Source code goes through five stages:

  1. Parse -- ast.parse() produces an AST
  2. Validate -- the rewriter rejects unrecognized AST nodes (fail-closed)
  3. Rewrite -- attribute access, imports, loops, and function/class definitions are transformed to route through gate functions
  4. Compile -- the rewritten AST is compiled to bytecode
  5. Execute -- bytecode runs with restricted __builtins__ and gate functions in the namespace

Gate functions

The rewriter injects calls to these internal functions:

Gate Purpose
__st_getattr__ Policy-checked attribute read (obj.attr)
__st_setattr__ Policy-checked attribute write (obj.attr = x)
__st_delattr__ Policy-checked attribute delete (del obj.attr)
__st_import__ Module import (import x)
__st_importfrom__ From-import (from x import y)
__st_checkpoint__ Timeout, tick limit, memory, and cancellation check
__st_defun__ Function definition wrapping (wrapped mode)
__st_defclass__ Class definition wrapping (wrapped mode)

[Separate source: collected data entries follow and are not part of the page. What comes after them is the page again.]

(* ===== verification/Socks5Client.v ===== *)
(** src/socks5/client.go: dialling through another peer's SOCKS5 server.  The
    dialler is a function of the stream the host opens, the stream's end state
    says what was written and whether it was reset.  The theorems: client and
    server agree (each, fed the other's bytes, completes, and the server dials
    the address asked for), when their framings agree, and how [DialUDP] fails
    against this server. *)
From S2P Require Import Prelude GoText GoIo GoNet Socks5Util Socks5Rfc Socks5Server.
From Stdlib Require String.

Record PeerWithAuth := mkPeer { peer_ID : string; UserName : bytes; Password : bytes }.
Record ProxyAddr := mkAddr { network : string; address : string }.

Definition NewDialer (peerID : string) (username password : bytes) : PeerWithAuth :=
  mkPeer peerID username password.

(** A dialled connection beside its stream: whether its reads and writes are
    framed as packets, and its two addresses. *)
Record streamConn := mkStreamConn { framed : bool; la : ProxyAddr; ra : ProxyAddr }.
Record packetConn := mkPacketConn { pc_la : ProxyAddr }.

Definition errUnsupportNetwork : error := ErrText "unsupport network type".
Definition errNoMethod : error := ErrText "no acceptable authentication methods".
Definition errConnectFailed : error := ErrText "SOCKS connect failed".

(** One message written; on an error the stream is reset first or not. *)
Definition send (b : bytes) : GoM Conn (option error) := let* (_, err) := Conn_Write b in ret err.
Definition fail_reset {A} (err : error) : GoM Conn (A + error) := Conn_Reset ;;; ret (inr err).

Definition string_bytes (s : string) : bytes := map byte_of (String.list_ascii_of_string s).

Section Client.
Context {Lib : Socks5Lib}.
(** [net.LookupPort]: numbers and service names. *)
Context (LookupPort : string -> string -> Z + error).
Context (d : PeerWithAuth).

(** The method negotiation and authentication both dials begin with.  [none_ok]
    says whether a server that asks for no authentication is accepted.  The
    errors after the credentials leave the stream open. *)
Definition negotiate (none_ok : bool) (k : GoM Conn (Reply + error)) : GoM Conn (Reply + error) :=
  err <- send (enc_negotiation [MethodUsernamePassword]) ;;
  match err with
  | Some e => fail_reset e
  | None =>
      nreply <- read_method ;;
      match nreply with
      | inr e => fail_reset e
      | inl m =>
          if m =? MethodUsernamePassword then
            err <- send (enc_userpass (UserName d) (Password d)) ;;
            match err with
            | Some e => ret (inr e)
            | None =>
                urp <- read_status ;;
                match urp with
                | inr e => ret (inr e)
                | inl status =>
                    if negb (status =? UserPassStatusSuccess) then ret (inr ErrUserPassAuth) else k
                end
            end
          else if (m =? MethodNone) && none_ok then k
          else fail_reset errNoMethod
      end
  end.

(** The request: written, answered, and answered with success. *)
Definition request (req : Request) : GoM Conn (Reply + error) :=
  err <- send (enc_request req) ;;
  match err with
  | Some e => fail_reset e
  | None =>
      reply <- read_reply ;;
      match reply with
      | inr e => fail_reset e
      | inl reply =>
          if negb (Rep reply =? RepSuccess) then fail_reset errConnectFailed else ret (inl reply)
      end
  end.

(** The address a request asks for: its type and bytes, from the host part. *)
Definition dial_target (host : string) : Z * bytes :=
  match ParseIP host with
  | Some ip => match To4 ip with Some ip4 => (ATYPIPv4, ip4) | None => (ATYPIPv6, default [] (To16 ip)) end
  | None => (ATYPDomain, string_bytes host)
  end.
Definition pack_target (host : string) : Z * bytes :=
  match ParseIP host with
  | Some ip => match To4 ip with Some _ => (ATYPIPv4, IPv4zero) | None => (ATYPIPv6, IPv6zero) end
  | None => (ATYPDomain, string_bytes host)
  end.

(** The request for [address], or the error of splitting it or looking its
    port up. *)
Definition make_request (cmd : Z) (target : string -> Z * bytes) (network address : string)
  : Request + error :=
  match SplitHostPort address with
  | inr e => inr e
  | inl (host, port) =>
      let '(atyp, addr) := target host in
      match LookupPort network port with
      | inr e => inr e
      | inl portNum => inl (NewRequest cmd atyp addr [u8 (Z.shiftr portNum 8); u8 portNum])
      end
  end.

Definition dial_cmd (network : string) : Z := if HasPrefix network "udp" then CmdConnectUDP else CmdConnect.

Definition dial_stream (network address : string) : GoM Conn (Reply + error) :=
  negotiate true
    (match make_request (dial_cmd network) dial_target network address with
     | inr e => fail_reset e
     | inl req => request req
     end).

(** [dialContext], given what the host's [NewStream] answers: the connection or
    error, and the stream. *)
Definition dialContext (stream : Conn + error) (network address : string)
  : outcome (streamConn + error) * option Conn :=
  if (String.length network <? 3)%nat then (Ret (inr errUnsupportNetwork), None)
  else match stream with
       | inr e => (Ret (inr e), None)
       | inl s =>
           let '(o, s') :=
             (r <- dial_stream network address ;;
              match r with
              | inr e => ret (inr e)
              | inl reply =>
                  ret (inl (mkStreamConn (String.eqb network "udp")
                              (mkAddr network (ToAddress (RAtyp reply) (BndAddr reply) (BndPort reply)))
                              (mkAddr network address)))
              end) s in (o, Some s')
       end.

Definition DialContext := dialContext.
Definition DialUDPConn := dialContext.

(** [DialUDP]. *)
Definition DialUDP (stream : Conn + error) (network localAddr : string)
  : outcome (packetConn + error) * option Conn :=
  if (String.length network <? 3)%nat then (Ret (inr errUnsupportNetwork), None)
  else match stream with
       | inr e => (Ret (inr e), None)
       | inl s =>
           let '(o, s') :=
             (r <- negotiate false
                     (match make_request CmdPacketConn pack_target network localAddr with
                      | inr e => fail_reset e
                      | inl req => request req
                      end) ;;
              match r with
              | inr e => ret (inr e)
              | inl reply =>
                  ret (inl (mkPacketConn
                              (mkAddr network (ToAddress (RAtyp reply) (BndAddr reply) (BndPort reply)))))
              end) s in (o, Some s')
       end.
End Client.

(** ** The dialled connections *)

(** Without framing a read puts the bytes of one [Read] in the slice. *)
Definition streamConn_Read (c : streamConn) (b : Slice) : GoM Conn (Z * option error * Slice) :=
  if framed c then packet_Read b
  else let* (data, err) := Conn_Read (slen b) in ret (Z.of_nat (length data), err, sfill b data).
Definition streamConn_Write (c : streamConn) (b : bytes) : GoM Conn (Z * option error) :=
  if framed c then packet_Write b else Conn_Write b.
Definition streamConn_LocalAddr (c : streamConn) : ProxyAddr := la c.
Definition streamConn_RemoteAddr (c : streamConn) : ProxyAddr := ra c.
Definition streamConn_ReadFrom (c : streamConn) (p : Slice)
  : GoM Conn (Z * ProxyAddr * option error * Slice) :=
  let* (n, err, p') := streamConn_Read c p in ret (n, ra c, err, p').
(** The address is ignored. *)
Definition streamConn_WriteTo (c : streamConn) (p : bytes) (addr : ProxyAddr) : GoM Conn (Z * option error) :=
  streamConn_Write c p.

Section PacketConn.
Context {Lib : Socks5Lib}.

All obj.attr access in sandboxed code -- including in f-strings and augmented assignments -- goes through the getattr gate.

Builtins whitelist

Sandboxed code gets a restricted __builtins__ (frozen via _FrozenBuiltins, a read-only dict subclass). Access to __builtins__ itself is blocked at the AST level — sandboxed code cannot reference it. The builtins it contains:

Available: abs, all, any, ascii, bin, bool, bytearray, bytes, callable, chr, classmethod, complex, dict, divmod, enumerate, filter, float, format, frozenset, getattr (policy-gated), hasattr (policy-gated), hash, hex, id, int, isinstance, issubclass, iter, len, list, locals, map, max, min, next, object, oct, ord, pow, property, range, repr, reversed, round, set, slice, sorted, staticmethod, str, sum, super, tuple, type (single-arg only), zip, plus ~40 exception types.

Not available: exec, eval, compile, __import__, globals, vars, open (unless filesystem provided), dir, help, breakpoint, exit, quit, input, memoryview.

getattr() and hasattr() are routed through the attribute policy -- they respect the same allow/deny rules as obj.attr syntax.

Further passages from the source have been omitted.